Definition insert_encode_to (r : insert_request) (e : client_request) : outcome error_code client_request :=
  e ← encode_target (in_target r) e;
  Ok (set_json (in_flags r) (body_content (in_value r) e)).

#[export] Instance insert_operation : Operation insert_request := {|
  op_opcode := ClientOpcode.insert;
  op_new_extras := [];
  op_target := in_target;
  op_with_target := λ t r, InsertRequest t (in_value r) (in_flags r) (in_expiry r) (in_durability_level r);
  op_level := in_durability_level;
  op_encode_to := insert_encode_to;
  op_fill_extras := λ r x, insert_fill_extras x (in_flags r) (in_expiry r);
|}.

Record replace_request := ReplaceRequest {
  re_target : target;
  re_value : bytes;
  re_flags : Z;
  re_expiry : Z;
  re_cas : Z;
  re_durability_level : Z;
  re_preserve_expiry : bool;
}.

Definition replace_encode_to (r : replace_request) (e : client_request) : outcome error_code client_request :=
  e ← encode_target (re_target r) (rq_set_cas (re_cas r) e);
  let e := body_content (re_value r) e in
  e ← (if re_preserve_expiry r then body_preserve_expiry e else Ok e);
  Ok (set_json (re_flags r) e).

#[export] Instance replace_operation : Operation replace_request := {|
  op_opcode := ClientOpcode.replace;
  op_new_extras := [];
  op_target := re_target;
  op_with_target := λ t r, ReplaceRequest t (re_value r) (re_flags r) (re_expiry r) (re_cas r) (re_durability_level r) (re_preserve_expiry r);
  op_level := re_durability_level;
  op_encode_to := replace_encode_to;
  op_fill_extras := λ r x, replace_fill_extras x (re_flags r) (re_expiry r);
|}.

(** *** append, prepend, remove *)

Record append_request := AppendRequest {
  ap_target : target;
  ap_value : bytes;
  ap_cas : Z;
  ap_durability_level : Z;
}.

Definition append_encode_to (r : append_request) (e : client_request) : outcome error_code client_request :=
  e ← encode_target (ap_target r) (rq_set_cas (ap_cas r) e);
  Ok (body_content (ap_value r) e).

#[export] Instance append_operation : Operation append_request := {|
  op_opcode := ClientOpcode.append;
  op_new_extras := [];
  op_target := ap_target;
  op_with_target := λ t r, AppendRequest t (ap_value r) (ap_cas r) (ap_durability_level r);
  op_level := ap_durability_level;
  op_encode_to := append_encode_to;
  op_fill_extras := λ _ _, Ok [];
|}.

Record prepend_request := PrependRequest {
  pr_target : target;
  pr_value : bytes;
  pr_cas : Z;
  pr_durability_level : Z;
}.

Definition prepend_encode_to (r : prepend_request) (e : client_request) : outcome error_code client_request :=
  e ← encode_target (pr_target r) (rq_set_cas (pr_cas r) e);
  Ok (body_content (pr_value r) e).

#[export] Instance prepend_operation : Operation prepend_request := {|
  op_opcode := ClientOpcode.prepend;
  op_new_extras := [];
  op_target := pr_target;
  op_with_target := λ t r, PrependRequest t (pr_value r) (pr_cas r) (pr_durability_level r);
  op_level := pr_durability_level;
  op_encode_to := prepend_encode_to;
  op_fill_extras := λ _ _, Ok [];
|}.

Record remove_request := RemoveRequest {
  rm_target : target;
  rm_cas : Z;
  rm_durability_level : Z;
}.

Definition remove_encode_to (r : remove_request) (e : client_request) : outcome error_code client_request :=
  encode_target (rm_target r) (rq_set_cas (rm_cas r) e).

#[export] Instance remove_operation : Operation remove_request := {|
  op_opcode := ClientOpcode.remove;
  op_new_extras := [];
  op_target := rm_target;
  op_with_target := λ t r, RemoveRequest t (rm_cas r) (rm_durability_level r);
  op_level := rm_durability_level;
  op_encode_to := remove_encode_to;
  op_fill_extras := λ _ _, Ok [];
|}.

(** *** increment, decrement *)

(** [initial_value] and [expiry] of the body: without an initial value the
    expiry tells the server not to create the document. *)
Definition counter_defaults (initial_value : option Z) (expiry : Z) : Z * Z :=
  match initial_value with Some v => (v, expiry) | None => (0, 0xffffffff) end.

Record increment_request := IncrementRequest {
  ic_target : target;
  ic_expiry : Z;
  ic_delta : Z;
  ic_initial_value : option Z;
  ic_durability_level : Z;
}.

Definition increment_encode_to (r : increment_request) (e : client_request) : outcome error_code client_request :=
  encode_target (ic_target r) e.

#[export] Instance increment_operation : Operation increment_request := {|
  op_opcode := ClientOpcode.increment;
  op_new_extras := [];
  op_target := ic_target;
  op_with_target := λ t r, IncrementRequest t (ic_expiry r) (ic_delta r) (ic_initial_value r) (ic_durability_level r);
  op_level := ic_durability_level;
  op_encode_to := increment_encode_to;
  op_fill_extras := λ r x,
    let '(initial_value, expiry) := counter_defaults (ic_initial_value r) (ic_expiry r) in
    increment_fill_extras x (ic_delta r) initial_value expiry;
|}.

Record decrement_request := DecrementRequest {
  dc_target : target;
  dc_expiry : Z;
  dc_delta : Z;
  dc_initial_value : option Z;
  dc_durability_level : Z;
}.

Definition decrement_encode_to (r : decrement_request) (e : client_request) : outcome error_code client_request :=
  encode_target (dc_target r) e.

#[export] Instance decrement_operation : Operation decrement_request := {|
  op_opcode := ClientOpcode.decrement;
  op_new_extras := [];
  op_target := dc_target;
  op_with_target := λ t r, DecrementRequest t (dc_expiry r) (dc_delta r) (dc_initial_value r) (dc_durability_level r);
  op_level := dc_durability_level;
  op_encode_to := decrement_encode_to;
  op_fill_extras := λ r x,
    let '(initial_value, expiry) := counter_defaults (dc_initial_value r) (dc_expiry r) in
    decrement_fill_extras x (dc_delta r) initial_value expiry;
|}.

(** *** get, get_replica, exists, unlock, touch, get_and_touch, get_and_lock *)

Record get_request := GetRequest { gt_target : target }.
Definition get_encode_to (r : get_request) (e : client_request) : outcome error_code client_request :=
  encode_target (gt_target r) e.
#[export] Instance get_operation : Operation get_request := {|
  op_opcode := ClientOpcode.get; op_new_extras := []; op_target := gt_target;
  op_with_target := λ t r, GetRequest t; op_level := λ _, level_none;
  op_encode_to := get_encode_to; op_fill_extras := λ _ _, Ok [];
|}.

•••

• Problem statement: Word for word, restate the data above from its first line down to and including the line with "op_target := in_target;".

• Answer area:
Definition insert_encode_to (r : insert_request) (e : client_request) : outcome error_code client_request :=
  e ← encode_target (in_target r) e;
  Ok (set_json (in_flags r) (body_content (in_value r) e)).

#[export] Instance insert_operation : Operation insert_request := {|
  op_opcode := ClientOpcode.insert;
  op_new_extras := [];
  op_target := in_target;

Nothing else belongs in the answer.